Monday, November 10, 2008
Diet

What the Experts Say

Whether you’re eating three meals or six a day, “the only thing that has been consistently shown to increase BMR is exercise,” says Vicki Sullivan, PhD, RD, LD, national lecturer and president of Balance, LLC, when we interviewed her and other experts in 2005.

While Sullivan agrees that some people may feel energized and less hungry eating every three hours, not everyone will.

“I have clients who find that they gain weight when they eat more frequently, or some simply cannot eat every three hours due to job constraints,” Sullivan says.
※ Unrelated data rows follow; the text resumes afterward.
(* ===== verification/Scheduler.v ===== *)
(** * The scheduler: mini-kueue/pkg/scheduler/scheduler.go

    Routing of workloads through local queues to cluster queues, the
    scheduling pass, and the release of finished workloads. *)

From S2P Require Import Prelude.
From S2P Require Import Float64.
From S2P Require Import KueueTypes.
Open Scope go_scope.

Record Scheduler : Type := mkScheduler {
  sc_clusterQueues : gmap string ClusterQueue;
  sc_localQueues : gmap string LocalQueue;
  sc_heap : wheap
}.

Inductive SchedErr : Type :=
| LocalQueueNotFound (key : string)
| ClusterQueueNotFound (name : string)
| WorkloadNotFound (name cq : string).

Definition New (h : wheap) : Scheduler := mkScheduler ∅ ∅ h.

Definition AddClusterQueue (cq : ClusterQueue) (s : Scheduler) : Scheduler :=
  mkScheduler (<[cq_Name cq := cq]> (sc_clusterQueues s)) (sc_localQueues s) (sc_heap s).

Definition AddLocalQueue (lq : LocalQueue) (s : Scheduler) : Scheduler :=
  mkScheduler (sc_clusterQueues s)
    (<[(lq_Namespace lq +:+ "/" +:+ lq_Name lq) := lq]> (sc_localQueues s)) (sc_heap s).

(** The local queue and the cluster queue a key leads to. *)
Definition route (key : string) (s : Scheduler) : res SchedErr (LocalQueue * ClusterQueue) :=
  match sc_localQueues s !! key with
  | None => Err (LocalQueueNotFound key)
  | Some lq =>
      match sc_clusterQueues s !! lq_ClusterQueueName lq with
      | None => Err (ClusterQueueNotFound (lq_ClusterQueueName lq))
      | Some cq => Ok (lq, cq)
      end
  end.

Definition Submit (l : wloc) : GoM Scheduler SchedErr unit := fun s =>
  let key := w_Namespace (sc_heap s l) +:+ "/" +:+ w_QueueName (sc_heap s l) in
  match route key s with
  | Ok (lq, cq) =>
      let '(cq', h') := Enqueue l cq (sc_heap s) in
      let lq' := mkLQ (lq_Name lq) (lq_Namespace lq) (lq_ClusterQueueName lq) (lq_Workloads lq ++ [l]) in
      (mkScheduler (<[lq_ClusterQueueName lq := cq']> (sc_clusterQueues s))
                   (<[key := lq']> (sc_localQueues s)) h', Ok tt)
  | Err e => (s, Err e)
  | Panic => (s, Panic)
  end.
And in one recent study, baseline metabolic rate was unaffected by meal timing. “Other studies also show that eating frequency has no effect on a person’s overall metabolic rate,” says Karen Collins, MS, RD, CDN, with the American Institute for Cancer Research.
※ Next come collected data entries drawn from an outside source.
(* ===== verification/GoThreads.v ===== *)
(** * Goroutines as programs of accesses

    A goroutine is a program: it makes accesses [E X] to a state that all
    goroutines share, each answered with an [X], and ends with a value or a
    panic.  Goroutines are interleaved access by access.  A loop that may run for
    ever is cut into jobs: a program ends with the next job, and a job is begun as
    a program.  [safe] is a logic of rely and guarantee for programs, which
    carries over to systems whose unfinished threads are compatible. *)

From S2P Require Import Prelude.
From Stdlib Require Import FunctionalExtensionality.
Open Scope go_scope.

(** [Crash]: the goroutine panics. *)
Inductive prog (E : Type -> Type) (A : Type) : Type :=
| Ret (a : A)
| Crash
| Acc {X : Type} (e : E X) (k : X -> prog E A).
Arguments Ret {E A} a.
Arguments Crash {E A}.
Arguments Acc {E A X} e k.

Fixpoint prog_bind {E : Type -> Type} {A B : Type} (p : prog E A) (f : A -> prog E B) : prog E B :=
  match p with
  | Ret a => f a
  | Crash => Crash
  | Acc e k => Acc e (fun x => prog_bind (k x) f)
  end.

Lemma prog_bind_assoc {E : Type -> Type} {A B C : Type} (p : prog E A) (f : A -> prog E B) (g : B -> prog E C) :
  prog_bind (prog_bind p f) g = prog_bind p (fun a => prog_bind (f a) g).
Proof. induction p as [a| |X e k IH]; cbn; [done|done|]. f_equal. apply functional_extensionality. intros x. apply IH. Qed.

Definition acc {E : Type -> Type} {X : Type} (e : E X) : prog E X := Acc e Ret.

Definition or_crash {E : Type -> Type} {A : Type} (o : option A) : prog E A :=
  match o with Some a => Ret a | None => Crash end.

Notation "x <-~ p ; q" := (prog_bind p (fun x => q))
  (at level 100, p at next level, q at level 200, right associativity) : go_scope.
Notation "p ;;~ q" := (prog_bind p (fun _ => q)) (at level 100, q at level 200, right associativity) : go_scope.

Definition crashed {E : Type -> Type} {A : Type} (p : prog E A) : Prop := match p with Crash => True | _ => False end.

(** ** One program *)

Section run.
Context {E : Type -> Type} {St : Type} (do : forall X, E X -> St -> St * X).
#[local] Arguments do {X} _ _.

(** A program from its first access to its last, with nothing in between. *)
Fixpoint exec {A : Type} (p : prog E A) (m : St) : St * option A :=
  match p with
  | Ret a => (m, Some a)
  | Crash => (m, None)
  | Acc e k => let '(m', x) := do e m in exec (k x) m'
  end.

Lemma exec_bind {A B : Type} (p : prog E A) (f : A -> prog E B) (m : St) :
  exec (prog_bind p f) m = match exec p m with (m', Some a) => exec (f a) m' | (m', None) => (m', None) end.
Proof.
  revert m. induction p as [a| |X e k IH]; intros m; [done|done|]. cbn. destruct (do e m) as [m' x]. apply IH.
Qed.

Lemma exec_acc {A X : Type} (e : E X) (f : X -> prog E A) (m : St) :
  exec (prog_bind (acc e) f) m = exec (f (do e m).2) (do e m).1.
Proof. cbn. by destruct (do e m). Qed.

(** An access that reads. *)
Lemma exec_read {A X : Type} (e : E X) (f : X -> prog E A) (m : St) :
  (do e m).1 = m -> exec (prog_bind (acc e) f) m = exec (f (do e m).2) m.
Proof. intros Hm. by rewrite exec_acc, Hm. Qed.

(** The accesses of [p] keep [G], and [p] ends in [Q], if the others keep [R] in
    between; it crashes only if [C]. *)
Fixpoint safe {A : Type} (C : Prop) (R G : relation St) (p : prog E A) (Q : A -> St -> Prop) (m : St) : Prop :=
  match p with
  | Ret a => Q a m
  | Crash => C
  | Acc e k => G m (do e m).1 /\ forall m', R (do e m).1 m' -> safe C R G (k (do e m).2) Q m'
  end.

Lemma safe_mono {A : Type} (C : Prop) (R G : relation St) (p : prog E A) (Q Q' : A -> St -> Prop) (m : St) :
  (forall a m, Q a m -> Q' a m) -> safe C R G p Q m -> safe C R G p Q' m.
Proof.
  intros HQ. revert m. induction p as [a| |X e k IH]; intros m; cbn; [apply HQ|done|].
  intros [Hg Hk]. split; [done|]. intros m' Hm'. by apply IH, Hk.
Qed.

Lemma safe_bind {A B : Type} (C : Prop) (R G : relation St) (p : prog E A) (f : A -> prog E B) (Q : B -> St -> Prop) (m : St) :
  safe C R G p (fun a => safe C R G (f a) Q) m -> safe C R G (prog_bind p f) Q m.
Proof.
  revert m. induction p as [a| |X e k IH]; intros m; cbn; [done|done|].
  intros [Hg Hk]. split; [done|]. intros m' Hm'. by apply IH, Hk.
Qed.

(** What every access keeps relates the end to the beginning. *)
Lemma safe_track {A : Type} (C : Prop) (R G K : relation St) `{!PreOrder K} (p : prog E A) (Q : A -> St -> Prop) (m : St) :
  (forall m m', R m m' -> K m m') -> (forall m m', G m m' -> K m m') ->
  safe C R G p Q m -> safe C R G p (fun a m' => Q a m' /\ K m m') m.
Proof.
  intros HR HG. assert (H : forall m0, K m0 m -> safe C R G p Q m -> safe C R G p (fun a m' => Q a m' /\ K m0 m') m); [|by apply H].
  revert m. induction p as [a| |X e k IH]; intros m m0 Hm; cbn; [done|done|]. intros [Hg Hk]. split; [done|]. intros m' Hm'.
  apply IH; [|by apply Hk]. etrans; [exact Hm|]. etrans; [by apply HG|by apply HR].
Qed.

Lemma safe_acc {A X : Type} (C : Prop) (R G : relation St) (e : E X) (f : X -> prog E A) (Q : A -> St -> Prop) (m : St) :
  G m (do e m).1 -> (forall m', R (do e m).1 m' -> safe C R G (f (do e m).2) Q m') -> safe C R G (prog_bind (acc e) f) Q m.
Proof. by split. Qed.

(** ** Systems of threads *)

Section threads.
Context {Rq J : Type} (start : Rq -> prog E J) (body : J -> prog E J) (last : J -> bool).

(** The thread has ended: it has panicked, or its job is a last one. *)
Definition ended (p : prog E J) : bool :=
  match p with Ret j => last j | Crash => true | Acc _ _ => false end.

(** One access, or the start of the next job. *)
Definition thread_step (p : prog E J) (m : St) : prog E J * St :=
  match p with
  | Acc e k => let '(m', x) := do e m in (k x, m')
  | Ret j => (body j, m)
  | Crash => (Crash, m)
  end.

(** The requests received so far, with what is left of their threads. *)
Record system : Type := mkSys { sys_threads : gmap nat (Rq * prog E J); sys_mem : St }.

Inductive sys_step (s : system) : system -> Prop :=
| step_receive i r : sys_threads s !! i = None ->
    sys_step s (mkSys (<[i := (r, start r)]> (sys_threads s)) (sys_mem s))
| step_run i r p : sys_threads s !! i = Some (r, p) -> ended p = false ->
    sys_step s (mkSys (<[i := (r, (thread_step p (sys_mem s)).1)]> (sys_threads s)) (thread_step p (sys_mem s)).2).

(** Every request received has been answered, or has panicked. *)
Definition quiet (s : system) : Prop := map_Forall (fun _ x => ended x.2 = true) (sys_threads s).

(** *** A thread by itself *)

Definition alone : relation (prog E J * St) := rtc (fun a b => ended a.1 = false /\ b = thread_step a.1 a.2).

Lemma alone_exec (p : prog E J) (m m' : St) (j : J) : exec p m = (m', Some j) -> alone (p, m) (Ret j, m').
Proof.
  revert m. induction p as [j0| |X e k IH]; intros m; cbn; [intros [= -> ->]; apply rtc_refl|done|].
  destruct (do e m) as [m1 x] eqn:He. intros H%IH. eapply rtc_l; [|exact H]. split; [done|]. cbn. by rewrite He.
Qed.

Lemma alone_iteration (j j' : J) (m m' : St) :
  last j = false -> exec (body j) m = (m', Some j') -> alone (Ret j, m) (Ret j', m').
Proof. intros He H%alone_exec. eapply rtc_l; [|exact H]. by split. Qed.

(** What a thread does by itself it can do in a system while the others wait. *)
Lemma alone_steps (i : nat) (r : Rq) (x y : prog E J * St) (th : gmap nat (Rq * prog E J)) :
  alone x y -> th !! i = Some (r, x.1) -> rtc sys_step (mkSys th x.2) (mkSys (<[i := (r, y.1)]> th) y.2).
Proof.
  intros H. revert th. induction H as [x|x x1 y [He ->] _ IH]; intros th Hi; [by rewrite insert_id|].
  eapply rtc_l; [by apply (step_run (mkSys th x.2) i r x.1)|]. cbn [sys_threads sys_mem].
  rewrite <- (insert_insert_eq th i (r, y.1) (r, (thread_step x.1 x.2).1)). apply IH, lookup_insert_eq.
Qed.

(** There is one way to go. *)
Lemma alone_unique (x y z : prog E J * St) : alone x y -> alone x z -> ended y.1 = true -> ended z.1 = true -> y = z.
Proof.
  intros Hy. revert z. induction Hy as [x|x x1 y [He ->] _ IH]; intros z Hz Ey Ez.
  - destruct Hz as [|x x1 z [He _] _]; [done|congruence].
  - destruct Hz as [x|x x1 z [_ ->] Hz]; [congruence|]. by apply IH.
Qed.

(** *** Compatible threads

    [rely r] is what the others keep while a thread of the request [r] runs,
    [guar r] what it keeps; [post r] holds of the jobs it goes on with; [C] if it
    may crash.  All keep [I].  Threads of compatible requests keep what the other relies on. *)

Context (C : Prop) (I : St -> Prop) (rely guar : Rq -> relation St) (post : Rq -> J -> Prop) (compat : Rq -> Rq -> Prop).
Context `{!forall r, PreOrder (rely r), !forall r, PreOrder (guar r)}.
Context (rely_I : forall r m m', rely r m m' -> I m -> I m') (guar_I : forall r m m', guar r m m' -> I m -> I m').
Context (compat_ok : forall r r' m m', compat r r' -> guar r m m' -> rely r' m m').

(** Whatever the others have done, the thread goes on safely. *)
Definition thread_ok (r : Rq) (p : prog E J) (m : St) : Prop :=
  forall m', rely r m m' -> safe C (rely r) (guar r) p (fun j _ => post r j) m'.

Context (start_ok : forall r m, I m -> thread_ok r (start r) m).
Context (body_ok : forall r j m, I m -> post r j -> last j = false ->
  safe C (rely r) (guar r) (body j) (fun j _ => post r j) m).

(** Any two threads that have not ended are compatible. *)
Definition apart (s : system) : Prop :=
  forall i j r r' p p', i <> j -> sys_threads s !! i = Some (r, p) -> sys_threads s !! j = Some (r', p') ->
    ended p = false -> ended p' = false -> compat r r'.

Definition apart_steps : relation system := rtc (fun s s' => apart s /\ sys_step s s').

Record system_ok (s : system) : Prop := {
  sys_I : I (sys_mem s);
  sys_threads_ok : forall i r p, sys_threads s !! i = Some (r, p) -> thread_ok r p (sys_mem s)
}.

Lemma thread_ok_rely (r : Rq) (p : prog E J) (m m' : St) : thread_ok r p m -> rely r m m' -> thread_ok r p m'.
Proof. intros Hp Hr m2 Hr2. apply Hp. by etrans. Qed.

Lemma thread_ok_ended (r : Rq) (p : prog E J) (m m' : St) : thread_ok r p m -> ended p = true -> thread_ok r p m'.
Proof. intros Hp He. specialize (Hp m (reflexivity m)). destruct p as [j| |]; [by intros m2 _|by intros m2 _|done]. Qed.

Lemma thread_step_ok (r : Rq) (p : prog E J) (m : St) :
  I m -> thread_ok r p m -> ended p = false -> guar r m (thread_step p m).2 /\ thread_ok r (thread_step p m).1 (thread_step p m).2.
Proof.
  intros HI Hp He. pose proof (Hp m (reflexivity m)) as Hs. destruct p as [j| |X e k]; cbn [thread_step]; [|done|].
  - split; [reflexivity|]. intros m' Hm'. apply body_ok; [by eapply rely_I|exact Hs|exact He].
  - cbn in Hs. by destruct (do e m) as [m1 x].
Qed.

Lemma sys_step_ok (s s' : system) : system_ok s -> apart s -> sys_step s s' -> system_ok s'.
Proof.
  intros [HI Ht] Hapart [i r Hi|i r p Hi He]; (split; [|intros j r' p']); cbn; [done| | |].
  - destruct (decide (i = j)) as [<-|Hne]; [rewrite lookup_insert_eq; intros [= <- <-]; by apply start_ok|].
    rewrite lookup_insert_ne by done. apply Ht.
  - destruct (thread_step_ok r p (sys_mem s) HI (Ht _ _ _ Hi) He) as [Hg _]. by eapply guar_I.
  - destruct (thread_step_ok r p (sys_mem s) HI (Ht _ _ _ Hi) He) as [Hg Hok].
    destruct (decide (i = j)) as [<-|Hne]; [rewrite lookup_insert_eq; by intros [= <- <-]|].
    rewrite lookup_insert_ne by done. intros Hj. specialize (Ht _ _ _ Hj).
    destruct (ended p') eqn:He'; [by eapply thread_ok_ended|]. eapply thread_ok_rely; [done|]. eapply compat_ok; [|done].
    by apply (Hapart i j r r' p p').
Qed.

Lemma apart_steps_ok (s s' : system) : apart_steps s s' -> system_ok s -> system_ok s'.
Proof. induction 1 as [|s1 s2 s3 [H1 H2] _ IH]; [done|]. intros Hs1. by eapply IH, sys_step_ok. Qed.

Lemma system_ok_no_crash (s : system) (i : nat) (r : Rq) (p : prog E J) :
  system_ok s -> ~ C -> sys_threads s !! i = Some (r, p) -> ~ crashed p.
Proof. intros [_ Ht] HC Hi. specialize (Ht _ _ _ Hi (sys_mem s) (reflexivity _)). destruct p; [tauto|done|tauto]. Qed.

Lemma system_ok_job (s : system) (i : nat) (r : Rq) (j : J) :
  system_ok s -> sys_threads s !! i = Some (r, Ret j) -> post r j.
Proof. intros [_ Ht] Hi. exact (Ht _ _ _ Hi (sys_mem s) (reflexivity _)). Qed.

End threads.

(** ** Executions *)

Section executions.
Context {Rq J : Type} (start : Rq -> prog E J) (body : J -> prog E J) (last : J -> bool).

(** What is received, and which request takes its next steps, [n] of them or as
    many as it has left. *)
Inductive act : Type :=
| Receive (i : nat) (r : Rq)
| Go (i n : nat).

(** [guard] is asked before every step. *)
Abbreviation sys := (@system Rq J).
Context (guard : sys -> bool).

Fixpoint go (i n : nat) (s : sys) : option sys :=
  match n with
  | 0 => Some s
  | S n =>
      match sys_threads s !! i with
      | Some (r, p) =>
          if ended last p then Some s
          else if guard s then
            go i n (mkSys (<[i := (r, (thread_step body p (sys_mem s)).1)]> (sys_threads s)) (thread_step body p (sys_mem s)).2)
          else None
      | None => None
      end
  end.

Fixpoint run_acts (l : list act) (s : sys) : option sys :=
  match l with
  | [] => Some s
  | Receive i r :: l =>
      match sys_threads s !! i with
      | None => if guard s then run_acts l (mkSys (<[i := (r, start r)]> (sys_threads s)) (sys_mem s)) else None
      | Some _ => None
      end
  | Go i n :: l => match go i n s with Some s' => run_acts l s' | None => None end
  end.

Abbreviation guarded := (rtc (fun s s' => guard s = true /\ sys_step start body last s s')).

Lemma go_steps (i n : nat) (s s' : sys) : go i n s = Some s' -> guarded s s'.
Proof.
  revert s. induction n as [|n IH]; intros s; cbn [go]; [intros [= ->]; apply rtc_refl|].
  destruct (sys_threads s !! i) as [[r p]|] eqn:Hi; [|done]. destruct (ended last p) eqn:He; [intros [= ->]; apply rtc_refl|].
  destruct (guard s) eqn:Hg; [|done].
  intros H%IH. eapply rtc_l; [split; [done|by apply (step_run start body last s i r p)]|exact H].
Qed.

Lemma run_acts_steps (l : list act) (s s' : sys) : run_acts l s = Some s' -> guarded s s'.
Proof.
  revert s. induction l as [|[i r|i n] l IH]; intros s; cbn [run_acts]; [intros [= ->]; apply rtc_refl| |].
  - destruct (sys_threads s !! i) eqn:Hi; [done|]. destruct (guard s) eqn:Hg; [|done].
    intros H%IH. eapply rtc_l; [split; [done|by apply step_receive]|exact H].
  - destruct (go i n s) as [s1|] eqn:Hg; [|done]. intros H%IH. etrans; [by eapply go_steps|exact H].
Qed.

End executions.
End run.

(** Compatible threads, as a test: each thread that has not ended against those
    after it in the list and back. *)
Definition apart_b {E : Type -> Type} {St Rq J : Type} (last : J -> bool) (compat : Rq -> Rq -> bool) (s : @system E St Rq J) : bool :=
  let l := map_to_list (sys_threads s) in
  forallb (fun x => forallb (fun y =>
    bool_decide (x.1 = y.1) || ended last x.2.2 || ended last y.2.2 || compat x.2.1 y.2.1) l) l.

Lemma apart_b_ok {E : Type -> Type} {St Rq J : Type} (last : J -> bool) (compat : Rq -> Rq -> bool) (s : @system E St Rq J) :
  apart_b last compat s = true -> apart last (fun r r' => compat r r' = true) s.
Proof.
  unfold apart_b. rewrite forallb_forall. intros H i j r r' p p' Hne Hi Hj He He'.
  apply elem_of_map_to_list, list_elem_of_In in Hi, Hj. specialize (H _ Hi). rewrite forallb_forall in H. specialize (H _ Hj).
  cbn in H. rewrite He, He', !orb_false_r, orb_true_iff in H. destruct H as [H%bool_decide_eq_true|H]; done.
Qed.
However, Sullivan believes that “getting people to eat breakfast at all would be a great improvement and is a long-standing, well-documented way to help with weight loss and weight management.”

Food for Thought

Overall, with its insistence on portion control, the three-hour diet boils down to a sensible “calories in-calories out” approach — reduce how many calories you consume compared to how many you burn and you will lose weight.

So is this the diet for you?

The plan’s reliance on five to six meals a day gives some experts pause, like Elaine Magee, MPH, RD, nutritionist and “Recipe Doctor” with the WebMD Weight Loss Clinic. “The truth is, the more times a day you sit down to eat a meal or snack, the more opportunities you have to overeat,” she writes in her article 3-Hour Diet or 3 Meals a Day?

“If you are someone who has a difficult time eating a small amount at a meal or snack (you have a hard time stopping once you get started), then it’s quite possible that, for you, eating five or six times a day isn’t the best way to go,” she writes.

Others, like Elisa Zied, RD, a registered dietitian and spokeswoman for the American Dietetic Association, like the book’s positive approach and see the program as balanced overall. “For those who don’t mind eating by the clock, this book may make losing a few pounds more simple; but it would have been better had it made physical activity an equally important component for long-term weight loss.”